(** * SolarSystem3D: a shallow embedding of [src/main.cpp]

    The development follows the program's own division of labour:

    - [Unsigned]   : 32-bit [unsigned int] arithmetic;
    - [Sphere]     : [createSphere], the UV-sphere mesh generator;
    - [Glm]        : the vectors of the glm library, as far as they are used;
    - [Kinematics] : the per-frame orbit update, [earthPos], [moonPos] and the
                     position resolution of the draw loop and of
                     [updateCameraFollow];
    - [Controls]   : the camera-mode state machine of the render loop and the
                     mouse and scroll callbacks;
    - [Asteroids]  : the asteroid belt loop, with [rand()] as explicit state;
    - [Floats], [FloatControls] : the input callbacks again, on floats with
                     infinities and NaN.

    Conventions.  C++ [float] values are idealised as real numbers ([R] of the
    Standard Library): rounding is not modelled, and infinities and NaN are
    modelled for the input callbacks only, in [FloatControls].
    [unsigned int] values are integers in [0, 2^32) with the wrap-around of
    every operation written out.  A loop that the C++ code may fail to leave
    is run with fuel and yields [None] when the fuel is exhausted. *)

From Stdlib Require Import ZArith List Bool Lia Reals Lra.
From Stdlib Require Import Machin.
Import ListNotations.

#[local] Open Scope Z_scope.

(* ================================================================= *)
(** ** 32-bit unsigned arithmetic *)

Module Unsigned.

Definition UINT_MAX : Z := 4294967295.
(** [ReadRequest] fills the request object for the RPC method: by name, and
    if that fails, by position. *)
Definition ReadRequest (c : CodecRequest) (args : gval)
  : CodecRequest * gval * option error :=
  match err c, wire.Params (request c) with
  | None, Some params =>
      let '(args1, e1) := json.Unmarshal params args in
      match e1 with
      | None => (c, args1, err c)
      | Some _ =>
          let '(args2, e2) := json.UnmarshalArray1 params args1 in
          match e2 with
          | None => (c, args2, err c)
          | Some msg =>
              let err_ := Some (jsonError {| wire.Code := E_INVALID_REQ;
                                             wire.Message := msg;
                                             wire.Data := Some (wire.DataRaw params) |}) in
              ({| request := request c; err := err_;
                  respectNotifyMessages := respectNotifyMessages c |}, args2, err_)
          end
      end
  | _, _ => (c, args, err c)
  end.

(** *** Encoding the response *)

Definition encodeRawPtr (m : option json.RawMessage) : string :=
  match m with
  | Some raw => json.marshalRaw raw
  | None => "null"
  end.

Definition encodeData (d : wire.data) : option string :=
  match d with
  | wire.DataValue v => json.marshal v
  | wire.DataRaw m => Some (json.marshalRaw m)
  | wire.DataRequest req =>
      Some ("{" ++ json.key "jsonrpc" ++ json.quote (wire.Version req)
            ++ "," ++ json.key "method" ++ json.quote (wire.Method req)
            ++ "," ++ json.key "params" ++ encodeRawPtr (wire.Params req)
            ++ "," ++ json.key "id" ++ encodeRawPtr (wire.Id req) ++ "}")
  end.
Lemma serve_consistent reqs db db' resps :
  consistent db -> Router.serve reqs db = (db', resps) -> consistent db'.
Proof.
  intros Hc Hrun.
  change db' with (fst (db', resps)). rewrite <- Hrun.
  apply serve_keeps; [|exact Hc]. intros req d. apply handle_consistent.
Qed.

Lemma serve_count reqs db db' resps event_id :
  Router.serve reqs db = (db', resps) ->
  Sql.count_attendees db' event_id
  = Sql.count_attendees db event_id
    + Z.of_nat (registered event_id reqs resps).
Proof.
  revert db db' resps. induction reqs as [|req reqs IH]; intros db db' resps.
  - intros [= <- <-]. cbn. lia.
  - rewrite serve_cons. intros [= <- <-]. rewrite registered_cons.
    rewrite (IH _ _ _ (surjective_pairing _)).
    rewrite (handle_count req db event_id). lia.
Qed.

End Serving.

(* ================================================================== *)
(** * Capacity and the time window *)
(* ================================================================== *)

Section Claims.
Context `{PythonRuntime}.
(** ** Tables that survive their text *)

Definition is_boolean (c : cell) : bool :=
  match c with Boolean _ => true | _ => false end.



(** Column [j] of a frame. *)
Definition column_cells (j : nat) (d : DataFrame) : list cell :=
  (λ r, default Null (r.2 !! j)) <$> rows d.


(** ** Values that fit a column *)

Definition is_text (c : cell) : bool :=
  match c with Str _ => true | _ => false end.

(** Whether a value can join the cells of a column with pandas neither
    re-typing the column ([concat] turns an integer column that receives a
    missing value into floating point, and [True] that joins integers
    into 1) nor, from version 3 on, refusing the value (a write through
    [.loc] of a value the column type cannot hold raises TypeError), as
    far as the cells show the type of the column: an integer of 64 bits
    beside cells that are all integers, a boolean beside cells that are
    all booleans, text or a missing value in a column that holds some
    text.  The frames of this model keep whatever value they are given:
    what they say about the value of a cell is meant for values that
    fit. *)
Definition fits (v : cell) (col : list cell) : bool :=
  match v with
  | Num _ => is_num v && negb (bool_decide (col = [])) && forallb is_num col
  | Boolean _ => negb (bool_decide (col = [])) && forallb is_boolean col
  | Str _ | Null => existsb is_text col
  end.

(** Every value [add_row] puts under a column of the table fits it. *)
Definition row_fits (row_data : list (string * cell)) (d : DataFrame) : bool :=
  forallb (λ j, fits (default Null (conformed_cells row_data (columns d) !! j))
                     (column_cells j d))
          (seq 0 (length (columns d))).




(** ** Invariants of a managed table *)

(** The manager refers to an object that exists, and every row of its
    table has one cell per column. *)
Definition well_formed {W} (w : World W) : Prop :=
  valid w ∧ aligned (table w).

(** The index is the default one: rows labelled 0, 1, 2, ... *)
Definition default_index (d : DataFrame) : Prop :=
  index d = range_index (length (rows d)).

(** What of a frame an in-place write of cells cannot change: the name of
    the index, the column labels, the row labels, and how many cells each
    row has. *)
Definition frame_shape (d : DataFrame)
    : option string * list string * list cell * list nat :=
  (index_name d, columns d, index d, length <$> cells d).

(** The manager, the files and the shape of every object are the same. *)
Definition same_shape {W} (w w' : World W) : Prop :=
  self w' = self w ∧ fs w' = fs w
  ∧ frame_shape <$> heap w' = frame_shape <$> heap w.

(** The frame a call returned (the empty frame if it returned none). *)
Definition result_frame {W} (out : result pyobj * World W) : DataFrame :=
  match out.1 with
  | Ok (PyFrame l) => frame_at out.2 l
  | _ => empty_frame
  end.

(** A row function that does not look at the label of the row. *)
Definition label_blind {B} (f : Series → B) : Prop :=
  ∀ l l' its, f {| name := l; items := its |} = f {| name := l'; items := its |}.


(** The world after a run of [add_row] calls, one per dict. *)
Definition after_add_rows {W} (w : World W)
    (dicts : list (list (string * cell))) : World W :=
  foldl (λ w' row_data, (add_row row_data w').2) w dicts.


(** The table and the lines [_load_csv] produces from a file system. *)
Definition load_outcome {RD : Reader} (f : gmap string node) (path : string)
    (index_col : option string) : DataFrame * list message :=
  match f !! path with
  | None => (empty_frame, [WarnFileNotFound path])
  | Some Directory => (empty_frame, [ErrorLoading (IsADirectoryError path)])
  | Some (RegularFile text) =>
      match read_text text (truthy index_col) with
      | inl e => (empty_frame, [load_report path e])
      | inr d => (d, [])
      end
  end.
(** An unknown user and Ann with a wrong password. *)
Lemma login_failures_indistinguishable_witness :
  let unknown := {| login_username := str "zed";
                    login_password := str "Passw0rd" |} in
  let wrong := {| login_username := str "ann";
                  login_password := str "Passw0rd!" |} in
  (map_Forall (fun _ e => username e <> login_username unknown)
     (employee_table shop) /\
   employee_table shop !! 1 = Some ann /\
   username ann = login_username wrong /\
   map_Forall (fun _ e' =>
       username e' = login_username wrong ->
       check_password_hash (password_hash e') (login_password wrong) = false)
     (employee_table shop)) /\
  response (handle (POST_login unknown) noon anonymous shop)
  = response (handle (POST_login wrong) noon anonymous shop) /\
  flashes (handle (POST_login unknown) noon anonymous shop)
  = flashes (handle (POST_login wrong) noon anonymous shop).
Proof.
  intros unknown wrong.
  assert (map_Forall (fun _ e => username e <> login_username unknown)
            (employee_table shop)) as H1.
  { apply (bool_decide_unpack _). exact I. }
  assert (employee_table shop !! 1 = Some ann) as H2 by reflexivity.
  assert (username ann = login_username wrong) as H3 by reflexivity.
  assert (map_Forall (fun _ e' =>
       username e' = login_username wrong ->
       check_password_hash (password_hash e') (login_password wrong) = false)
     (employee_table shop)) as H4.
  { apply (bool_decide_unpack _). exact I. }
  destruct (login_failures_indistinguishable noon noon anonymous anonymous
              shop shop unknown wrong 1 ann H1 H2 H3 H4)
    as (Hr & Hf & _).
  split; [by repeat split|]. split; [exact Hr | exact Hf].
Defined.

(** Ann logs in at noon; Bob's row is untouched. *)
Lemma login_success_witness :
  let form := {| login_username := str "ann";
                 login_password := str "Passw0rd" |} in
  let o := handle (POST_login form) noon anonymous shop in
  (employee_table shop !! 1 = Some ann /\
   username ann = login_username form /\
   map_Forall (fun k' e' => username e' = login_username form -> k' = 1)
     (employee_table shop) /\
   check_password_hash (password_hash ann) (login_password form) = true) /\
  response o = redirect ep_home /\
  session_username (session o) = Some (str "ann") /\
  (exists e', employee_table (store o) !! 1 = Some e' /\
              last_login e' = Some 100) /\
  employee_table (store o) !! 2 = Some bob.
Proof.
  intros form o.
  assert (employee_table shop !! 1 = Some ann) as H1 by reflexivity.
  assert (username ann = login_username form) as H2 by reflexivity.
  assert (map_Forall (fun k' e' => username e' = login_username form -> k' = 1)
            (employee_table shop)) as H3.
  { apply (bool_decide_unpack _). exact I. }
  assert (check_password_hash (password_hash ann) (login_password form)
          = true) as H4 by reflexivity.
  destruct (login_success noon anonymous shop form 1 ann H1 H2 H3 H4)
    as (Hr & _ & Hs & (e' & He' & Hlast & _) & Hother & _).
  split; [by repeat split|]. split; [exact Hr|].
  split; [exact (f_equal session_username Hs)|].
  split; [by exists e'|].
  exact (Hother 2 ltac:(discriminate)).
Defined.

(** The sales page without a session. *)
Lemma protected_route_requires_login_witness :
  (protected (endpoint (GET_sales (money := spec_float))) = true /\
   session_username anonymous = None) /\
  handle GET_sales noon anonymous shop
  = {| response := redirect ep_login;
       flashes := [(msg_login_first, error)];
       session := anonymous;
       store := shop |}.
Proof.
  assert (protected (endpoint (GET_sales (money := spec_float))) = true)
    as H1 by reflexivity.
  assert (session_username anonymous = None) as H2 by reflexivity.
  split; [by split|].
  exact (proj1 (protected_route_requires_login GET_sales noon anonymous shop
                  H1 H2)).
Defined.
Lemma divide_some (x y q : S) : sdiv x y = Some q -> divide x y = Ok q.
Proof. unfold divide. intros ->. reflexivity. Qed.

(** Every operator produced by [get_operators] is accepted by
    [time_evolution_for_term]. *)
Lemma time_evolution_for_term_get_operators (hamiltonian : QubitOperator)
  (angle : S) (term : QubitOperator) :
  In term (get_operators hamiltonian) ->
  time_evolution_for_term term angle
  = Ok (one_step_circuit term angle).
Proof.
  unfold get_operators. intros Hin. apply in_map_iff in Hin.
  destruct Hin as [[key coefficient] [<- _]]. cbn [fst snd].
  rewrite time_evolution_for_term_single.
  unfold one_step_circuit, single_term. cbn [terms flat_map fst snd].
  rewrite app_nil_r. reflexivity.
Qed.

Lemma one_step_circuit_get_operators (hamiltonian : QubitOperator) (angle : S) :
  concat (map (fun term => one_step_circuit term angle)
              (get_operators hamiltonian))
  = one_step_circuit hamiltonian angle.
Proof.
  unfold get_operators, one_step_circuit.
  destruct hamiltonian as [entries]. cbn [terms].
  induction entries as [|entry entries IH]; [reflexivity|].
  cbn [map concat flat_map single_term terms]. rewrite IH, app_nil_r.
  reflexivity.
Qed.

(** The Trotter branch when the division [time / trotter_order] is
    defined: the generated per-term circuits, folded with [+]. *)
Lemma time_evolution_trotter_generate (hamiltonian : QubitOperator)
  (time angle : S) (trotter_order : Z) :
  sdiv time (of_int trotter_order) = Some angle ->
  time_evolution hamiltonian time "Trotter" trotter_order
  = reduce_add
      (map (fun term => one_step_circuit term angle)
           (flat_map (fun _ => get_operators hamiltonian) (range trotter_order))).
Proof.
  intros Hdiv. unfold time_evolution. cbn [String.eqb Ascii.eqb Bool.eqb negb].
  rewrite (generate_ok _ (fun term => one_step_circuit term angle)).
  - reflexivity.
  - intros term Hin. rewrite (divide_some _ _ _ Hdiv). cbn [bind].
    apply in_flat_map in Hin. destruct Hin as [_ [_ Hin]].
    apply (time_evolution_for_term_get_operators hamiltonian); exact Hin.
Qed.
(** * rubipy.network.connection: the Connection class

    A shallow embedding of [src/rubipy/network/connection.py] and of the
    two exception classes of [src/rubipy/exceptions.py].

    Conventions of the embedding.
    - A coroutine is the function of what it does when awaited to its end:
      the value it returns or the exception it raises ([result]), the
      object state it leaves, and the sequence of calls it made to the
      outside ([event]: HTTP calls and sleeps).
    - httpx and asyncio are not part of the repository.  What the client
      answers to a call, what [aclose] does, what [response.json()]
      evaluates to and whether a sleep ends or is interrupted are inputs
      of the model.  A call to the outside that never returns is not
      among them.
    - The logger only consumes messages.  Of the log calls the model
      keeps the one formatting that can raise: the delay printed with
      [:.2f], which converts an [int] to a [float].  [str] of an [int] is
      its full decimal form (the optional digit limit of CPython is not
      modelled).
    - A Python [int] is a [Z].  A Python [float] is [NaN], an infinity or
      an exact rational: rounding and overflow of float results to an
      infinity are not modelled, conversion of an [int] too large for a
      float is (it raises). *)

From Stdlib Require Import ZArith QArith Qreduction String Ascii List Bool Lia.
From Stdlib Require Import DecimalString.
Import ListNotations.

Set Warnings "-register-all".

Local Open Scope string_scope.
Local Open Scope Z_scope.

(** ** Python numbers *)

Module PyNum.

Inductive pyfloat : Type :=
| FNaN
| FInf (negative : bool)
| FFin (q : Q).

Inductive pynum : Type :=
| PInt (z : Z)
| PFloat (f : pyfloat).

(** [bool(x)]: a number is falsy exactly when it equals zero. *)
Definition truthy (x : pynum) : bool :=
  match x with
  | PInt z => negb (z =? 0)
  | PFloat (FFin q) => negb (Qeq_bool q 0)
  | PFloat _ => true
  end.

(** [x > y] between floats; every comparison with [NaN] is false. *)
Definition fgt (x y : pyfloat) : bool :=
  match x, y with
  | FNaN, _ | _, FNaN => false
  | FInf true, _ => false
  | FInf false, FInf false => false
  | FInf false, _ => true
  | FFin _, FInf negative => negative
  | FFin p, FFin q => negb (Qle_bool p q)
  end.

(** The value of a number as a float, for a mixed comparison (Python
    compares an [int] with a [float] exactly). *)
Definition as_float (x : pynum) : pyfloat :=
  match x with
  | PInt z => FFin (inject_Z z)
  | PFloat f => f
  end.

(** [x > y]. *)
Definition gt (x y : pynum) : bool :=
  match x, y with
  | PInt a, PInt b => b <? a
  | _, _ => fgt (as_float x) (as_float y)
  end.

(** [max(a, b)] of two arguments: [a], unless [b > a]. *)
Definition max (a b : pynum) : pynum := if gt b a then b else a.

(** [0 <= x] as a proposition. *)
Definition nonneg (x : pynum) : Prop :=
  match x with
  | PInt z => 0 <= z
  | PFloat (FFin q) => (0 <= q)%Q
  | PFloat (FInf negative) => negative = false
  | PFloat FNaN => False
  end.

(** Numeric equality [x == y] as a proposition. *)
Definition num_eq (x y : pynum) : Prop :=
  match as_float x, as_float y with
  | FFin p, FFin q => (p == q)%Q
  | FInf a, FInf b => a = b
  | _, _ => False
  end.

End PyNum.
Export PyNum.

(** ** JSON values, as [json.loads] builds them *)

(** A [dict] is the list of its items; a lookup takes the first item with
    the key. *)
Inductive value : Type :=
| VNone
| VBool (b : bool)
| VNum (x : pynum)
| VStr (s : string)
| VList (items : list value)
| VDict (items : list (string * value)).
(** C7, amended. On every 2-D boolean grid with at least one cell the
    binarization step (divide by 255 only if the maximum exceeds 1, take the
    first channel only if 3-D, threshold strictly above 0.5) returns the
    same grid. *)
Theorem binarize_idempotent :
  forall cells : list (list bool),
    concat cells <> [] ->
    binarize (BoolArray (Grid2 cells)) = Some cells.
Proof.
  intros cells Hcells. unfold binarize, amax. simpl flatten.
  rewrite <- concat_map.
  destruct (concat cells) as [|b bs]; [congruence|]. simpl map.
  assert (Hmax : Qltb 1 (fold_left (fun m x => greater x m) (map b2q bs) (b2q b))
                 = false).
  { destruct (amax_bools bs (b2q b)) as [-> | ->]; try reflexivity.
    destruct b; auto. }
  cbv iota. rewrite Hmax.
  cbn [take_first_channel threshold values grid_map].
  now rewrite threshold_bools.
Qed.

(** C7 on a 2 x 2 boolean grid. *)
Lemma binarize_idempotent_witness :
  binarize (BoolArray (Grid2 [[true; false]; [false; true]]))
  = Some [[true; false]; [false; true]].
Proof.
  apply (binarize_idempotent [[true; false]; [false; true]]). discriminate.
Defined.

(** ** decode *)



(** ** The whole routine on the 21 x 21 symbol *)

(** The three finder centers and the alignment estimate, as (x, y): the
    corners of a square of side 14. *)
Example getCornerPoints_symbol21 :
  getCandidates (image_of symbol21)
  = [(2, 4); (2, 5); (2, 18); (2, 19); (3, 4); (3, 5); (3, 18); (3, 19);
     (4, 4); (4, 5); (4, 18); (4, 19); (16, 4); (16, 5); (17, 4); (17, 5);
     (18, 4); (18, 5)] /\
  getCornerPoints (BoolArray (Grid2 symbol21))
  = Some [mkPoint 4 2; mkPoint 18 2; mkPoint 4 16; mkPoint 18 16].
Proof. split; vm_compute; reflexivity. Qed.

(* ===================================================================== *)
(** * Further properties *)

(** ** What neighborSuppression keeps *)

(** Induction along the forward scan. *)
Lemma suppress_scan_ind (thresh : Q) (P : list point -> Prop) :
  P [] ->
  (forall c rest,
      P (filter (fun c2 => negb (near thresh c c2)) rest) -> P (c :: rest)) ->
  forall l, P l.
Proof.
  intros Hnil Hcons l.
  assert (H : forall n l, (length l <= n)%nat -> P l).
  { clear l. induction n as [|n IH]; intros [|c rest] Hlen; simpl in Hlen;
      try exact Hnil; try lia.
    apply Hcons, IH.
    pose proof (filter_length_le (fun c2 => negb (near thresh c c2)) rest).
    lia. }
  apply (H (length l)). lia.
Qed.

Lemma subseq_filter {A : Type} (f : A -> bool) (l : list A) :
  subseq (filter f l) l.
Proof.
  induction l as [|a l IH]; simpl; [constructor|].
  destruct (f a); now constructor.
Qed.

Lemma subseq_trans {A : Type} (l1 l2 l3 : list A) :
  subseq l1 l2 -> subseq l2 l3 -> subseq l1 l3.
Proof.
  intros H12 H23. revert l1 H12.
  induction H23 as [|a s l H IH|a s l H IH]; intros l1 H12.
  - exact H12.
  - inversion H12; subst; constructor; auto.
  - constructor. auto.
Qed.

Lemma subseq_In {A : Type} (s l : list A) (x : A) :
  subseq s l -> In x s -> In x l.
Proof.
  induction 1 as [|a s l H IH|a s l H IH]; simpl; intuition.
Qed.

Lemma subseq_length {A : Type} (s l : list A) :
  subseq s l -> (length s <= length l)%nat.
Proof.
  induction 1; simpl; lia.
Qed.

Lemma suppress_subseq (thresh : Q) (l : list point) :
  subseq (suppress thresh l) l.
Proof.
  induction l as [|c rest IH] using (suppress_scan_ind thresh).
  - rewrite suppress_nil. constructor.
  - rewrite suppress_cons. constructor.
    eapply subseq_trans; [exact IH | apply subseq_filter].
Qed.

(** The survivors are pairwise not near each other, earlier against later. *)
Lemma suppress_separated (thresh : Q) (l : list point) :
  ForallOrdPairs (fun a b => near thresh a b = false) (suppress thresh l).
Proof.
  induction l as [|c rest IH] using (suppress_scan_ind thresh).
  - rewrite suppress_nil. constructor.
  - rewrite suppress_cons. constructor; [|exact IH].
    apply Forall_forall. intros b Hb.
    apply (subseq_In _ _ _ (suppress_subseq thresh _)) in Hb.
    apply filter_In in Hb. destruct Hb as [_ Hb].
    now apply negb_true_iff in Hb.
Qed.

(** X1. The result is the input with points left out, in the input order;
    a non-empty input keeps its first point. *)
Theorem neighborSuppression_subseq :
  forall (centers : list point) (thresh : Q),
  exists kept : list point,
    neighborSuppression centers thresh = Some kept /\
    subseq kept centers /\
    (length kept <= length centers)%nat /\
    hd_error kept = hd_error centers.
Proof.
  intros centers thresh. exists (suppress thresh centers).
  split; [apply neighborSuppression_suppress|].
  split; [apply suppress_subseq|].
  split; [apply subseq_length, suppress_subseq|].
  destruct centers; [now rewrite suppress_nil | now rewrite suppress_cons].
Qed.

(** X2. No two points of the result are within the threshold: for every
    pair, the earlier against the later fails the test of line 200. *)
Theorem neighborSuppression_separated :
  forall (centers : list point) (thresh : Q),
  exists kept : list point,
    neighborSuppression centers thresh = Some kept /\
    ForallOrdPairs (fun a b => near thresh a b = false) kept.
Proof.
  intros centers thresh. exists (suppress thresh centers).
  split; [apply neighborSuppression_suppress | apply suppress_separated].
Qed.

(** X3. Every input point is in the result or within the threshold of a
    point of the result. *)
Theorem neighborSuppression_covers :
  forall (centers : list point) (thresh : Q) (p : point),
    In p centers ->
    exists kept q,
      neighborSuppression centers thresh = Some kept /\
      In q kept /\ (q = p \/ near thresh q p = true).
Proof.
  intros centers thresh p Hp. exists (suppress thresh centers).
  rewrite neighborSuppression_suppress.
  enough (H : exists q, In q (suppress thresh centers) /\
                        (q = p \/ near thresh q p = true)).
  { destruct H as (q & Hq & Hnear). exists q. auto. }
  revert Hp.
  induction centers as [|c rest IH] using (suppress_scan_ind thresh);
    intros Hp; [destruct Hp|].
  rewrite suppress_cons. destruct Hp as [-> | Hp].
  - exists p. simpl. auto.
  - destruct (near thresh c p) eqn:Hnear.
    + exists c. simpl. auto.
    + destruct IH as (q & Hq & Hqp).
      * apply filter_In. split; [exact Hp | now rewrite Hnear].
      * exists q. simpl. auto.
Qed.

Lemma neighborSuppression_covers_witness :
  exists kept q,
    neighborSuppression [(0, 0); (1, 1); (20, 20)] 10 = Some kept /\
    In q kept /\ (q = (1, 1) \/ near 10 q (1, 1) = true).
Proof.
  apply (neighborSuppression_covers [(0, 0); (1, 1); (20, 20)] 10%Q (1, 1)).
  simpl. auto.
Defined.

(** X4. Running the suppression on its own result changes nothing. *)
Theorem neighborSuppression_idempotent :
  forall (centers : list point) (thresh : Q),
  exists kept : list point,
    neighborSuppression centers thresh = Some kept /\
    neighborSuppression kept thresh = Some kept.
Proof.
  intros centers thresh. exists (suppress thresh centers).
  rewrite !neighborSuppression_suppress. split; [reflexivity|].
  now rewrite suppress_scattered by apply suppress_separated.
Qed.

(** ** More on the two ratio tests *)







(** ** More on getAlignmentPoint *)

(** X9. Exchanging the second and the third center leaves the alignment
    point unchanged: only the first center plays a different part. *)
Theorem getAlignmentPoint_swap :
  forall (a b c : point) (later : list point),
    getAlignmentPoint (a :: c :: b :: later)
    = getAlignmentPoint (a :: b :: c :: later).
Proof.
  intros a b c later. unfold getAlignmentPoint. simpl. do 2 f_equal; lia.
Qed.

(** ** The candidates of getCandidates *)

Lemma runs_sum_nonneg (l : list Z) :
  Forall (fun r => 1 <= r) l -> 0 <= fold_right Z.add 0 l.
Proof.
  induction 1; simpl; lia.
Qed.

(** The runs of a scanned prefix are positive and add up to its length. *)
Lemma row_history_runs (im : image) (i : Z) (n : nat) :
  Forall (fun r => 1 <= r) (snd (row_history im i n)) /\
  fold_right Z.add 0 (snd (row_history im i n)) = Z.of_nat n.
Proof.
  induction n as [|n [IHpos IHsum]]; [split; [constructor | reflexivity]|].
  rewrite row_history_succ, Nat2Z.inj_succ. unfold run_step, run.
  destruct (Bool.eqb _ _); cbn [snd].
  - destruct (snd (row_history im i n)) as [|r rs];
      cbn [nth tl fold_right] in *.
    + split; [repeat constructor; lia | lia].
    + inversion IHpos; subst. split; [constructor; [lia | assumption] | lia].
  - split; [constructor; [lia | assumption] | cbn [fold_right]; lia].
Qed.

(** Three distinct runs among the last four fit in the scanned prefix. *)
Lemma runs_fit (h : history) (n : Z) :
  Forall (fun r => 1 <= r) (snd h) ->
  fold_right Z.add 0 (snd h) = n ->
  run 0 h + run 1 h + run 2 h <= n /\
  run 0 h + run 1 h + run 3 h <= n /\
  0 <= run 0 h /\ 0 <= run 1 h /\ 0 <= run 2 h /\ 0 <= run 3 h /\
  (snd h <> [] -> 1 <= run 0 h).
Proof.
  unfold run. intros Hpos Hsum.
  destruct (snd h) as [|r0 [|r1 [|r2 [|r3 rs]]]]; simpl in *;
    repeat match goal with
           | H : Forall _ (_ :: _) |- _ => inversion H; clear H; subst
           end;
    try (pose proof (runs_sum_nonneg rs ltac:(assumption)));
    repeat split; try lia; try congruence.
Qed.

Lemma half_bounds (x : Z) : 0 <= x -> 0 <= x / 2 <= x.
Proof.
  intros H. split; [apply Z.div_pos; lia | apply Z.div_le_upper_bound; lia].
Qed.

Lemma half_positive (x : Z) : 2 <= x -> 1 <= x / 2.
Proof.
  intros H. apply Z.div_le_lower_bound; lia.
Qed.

■ What the task requires ■
Which lines run from the one holding "In p centers ->" through the one holding "(** X4. Running" in the records above? Repeat them exactly, both included, and nothing more.

■ Solution for this task ■
    In p centers ->
    exists kept q,
      neighborSuppression centers thresh = Some kept /\
      In q kept /\ (q = p \/ near thresh q p = true).
Proof.
  intros centers thresh p Hp. exists (suppress thresh centers).
  rewrite neighborSuppression_suppress.
  enough (H : exists q, In q (suppress thresh centers) /\
                        (q = p \/ near thresh q p = true)).
  { destruct H as (q & Hq & Hnear). exists q. auto. }
  revert Hp.
  induction centers as [|c rest IH] using (suppress_scan_ind thresh);
    intros Hp; [destruct Hp|].
  rewrite suppress_cons. destruct Hp as [-> | Hp].
  - exists p. simpl. auto.
  - destruct (near thresh c p) eqn:Hnear.
    + exists c. simpl. auto.
    + destruct IH as (q & Hq & Hqp).
      * apply filter_In. split; [exact Hp | now rewrite Hnear].
      * exists q. simpl. auto.
Qed.

Lemma neighborSuppression_covers_witness :
  exists kept q,
    neighborSuppression [(0, 0); (1, 1); (20, 20)] 10 = Some kept /\
    In q kept /\ (q = (1, 1) \/ near 10 q (1, 1) = true).
Proof.
  apply (neighborSuppression_covers [(0, 0); (1, 1); (20, 20)] 10%Q (1, 1)).
  simpl. auto.
Defined.

(** X4. Running the suppression on its own result changes nothing. *)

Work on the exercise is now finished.